▶ Exercise prompt: In the material below, find the line that contains "Definition insert (c" and the line that contains "Definition list (self", then write out exactly those two lines and everything between them.

▶ Input data:
· · · ·
(** The values of the Rust type. *)
Definition credential_ok (c : Credential) : Prop :=
  bytes_ok (cid c) /\ len (cid c) <= 32 /\ strlen (cred_rp c) <= 64 /\
  bytes_ok (user_id c) /\ len (user_id c) <= 64 /\
  bytes_ok (private_key c) /\ len (private_key c) = 32 /\
  (algorithm c = COSE_ALG_ES256 \/ algorithm c = COSE_ALG_EDDSA) /\ uint 32 (sign_count c).

(** ** The list operations of the stores *)

(** [iter().find(|c| c.id == id)] *)
Definition find_id (id : bytes) (l : list Credential) : option Credential :=
  List.find (fun c => bytes_eqb (cid c) id) l.

(** [iter().position(|c| c.id == id)] *)
Fixpoint position_id (id : bytes) (l : list Credential) : option nat :=
  match l with
  | [] => None
  | c :: l => if bytes_eqb (cid c) id then Some O else option_map S (position_id id l)
  end.

(** Writing through [iter_mut().find(..)]. *)
Fixpoint update_id (id : bytes) (f : Credential -> Credential) (l : list Credential) : list Credential :=
  match l with
  | [] => []
  | c :: l => if bytes_eqb (cid c) id then f c :: l else c :: update_id id f l
  end.

(** [heapless::Vec::swap_remove] *)
Definition swap_remove {A} (i : nat) (l : list A) : list A :=
  match last l with
  | Some x =>
    let l' := take (length l - 1) l in
    if (i =? length l - 1)%nat then l' else <[i := x]> l'
  | None => l
  end.

(** [filter(..).max_by_key(|c| c.discoverable)]: the last of the greatest. *)
Definition best_for_rp (rp : string) (l : list Credential) : option Credential :=
  fold_left (fun best c =>
    if bool_decide (cred_rp c = rp) then
      match best with
      | Some b => if discoverable b && negb (discoverable c) then best else Some c
      | None => Some c
      end
    else best) l None.

Definition insert_list (c : Credential) (l : list Credential) : option (list Credential) :=
  match find_id (cid c) l with
  | Some _ => Some (update_id (cid c) (fun _ => c) l)
  | None => vec_push MAX_CREDENTIALS l c
  end.

Definition bump (c : Credential) : Credential :=
  {| cid := cid c; cred_rp := cred_rp c; user_id := user_id c; private_key := private_key c;
     algorithm := algorithm c; sign_count := sat_add 32 (sign_count c) 1;
     discoverable := discoverable c |}.

Definition remove_list (id : bytes) (l : list Credential) : list Credential :=
  match position_id id l with
  | Some i => swap_remove i l
  | None => l
  end.

(** [trait CredentialStore] *)
Class CredentialStore (S : Type) := {
  cs_get : bytes -> S -> option Credential;
  cs_find_by_rp : string -> S -> option Credential;
  cs_insert : Credential -> prog S CoreError unit;
  cs_next_sign_count : bytes -> S -> S * option Z;
  cs_remove : bytes -> prog S CoreError unit;
  cs_count : S -> Z;
  cs_list : S -> list Credential;
  cs_clear : S -> S
}.

(** ** The in-memory store *)
Module Memory.
Record MemoryCredentialStore := { credentials : list Credential; pin : MemoryPin.MemoryPinState }.

Definition new : MemoryCredentialStore := {| credentials := []; pin := MemoryPin.mem_new |}.

Definition get (id : bytes) (self : MemoryCredentialStore) : option Credential :=
  find_id id (credentials self).
Definition find_by_rp (rp : string) (self : MemoryCredentialStore) : option Credential :=
  best_for_rp rp (credentials self).
Definition insert (c : Credential) : prog MemoryCredentialStore CoreError unit := fun self =>
  match insert_list c (credentials self) with
  | Some l => ({| credentials := l; pin := pin self |}, Ok tt)
  | None => (self, Err StorageError)
  end.
Definition next_sign_count (id : bytes) (self : MemoryCredentialStore)
  : MemoryCredentialStore * option Z :=
  match find_id id (credentials self) with
  | Some c => ({| credentials := update_id id bump (credentials self); pin := pin self |},
               Some (sat_add 32 (sign_count c) 1))
  | None => (self, None)
  end.
Definition count (self : MemoryCredentialStore) : Z := len (credentials self).
Definition list (self : MemoryCredentialStore) : list Credential := credentials self.
Definition remove (id : bytes) : prog MemoryCredentialStore CoreError unit := fun self =>
  ({| credentials := remove_list id (credentials self); pin := pin self |}, Ok tt).
Definition clear (self : MemoryCredentialStore) : MemoryCredentialStore :=
  {| credentials := []; pin := pin self |}.

(** The PIN half of the store. *)
Definition on_pin {A} (m : prog MemoryPin.MemoryPinState CoreError A) : prog MemoryCredentialStore CoreError A :=
  fun self => let '(p, r) := m (pin self) in ({| credentials := credentials self; pin := p |}, r).
End Memory.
· · · ·
▶ Task output:
Definition insert (c : Credential) : prog MemoryCredentialStore CoreError unit := fun self =>
  match insert_list c (credentials self) with
  | Some l => ({| credentials := l; pin := pin self |}, Ok tt)
  | None => (self, Err StorageError)
  end.
Definition next_sign_count (id : bytes) (self : MemoryCredentialStore)
  : MemoryCredentialStore * option Z :=
  match find_id id (credentials self) with
  | Some c => ({| credentials := update_id id bump (credentials self); pin := pin self |},
               Some (sat_add 32 (sign_count c) 1))
  | None => (self, None)
  end.
Definition count (self : MemoryCredentialStore) : Z := len (credentials self).
Definition list (self : MemoryCredentialStore) : list Credential := credentials self.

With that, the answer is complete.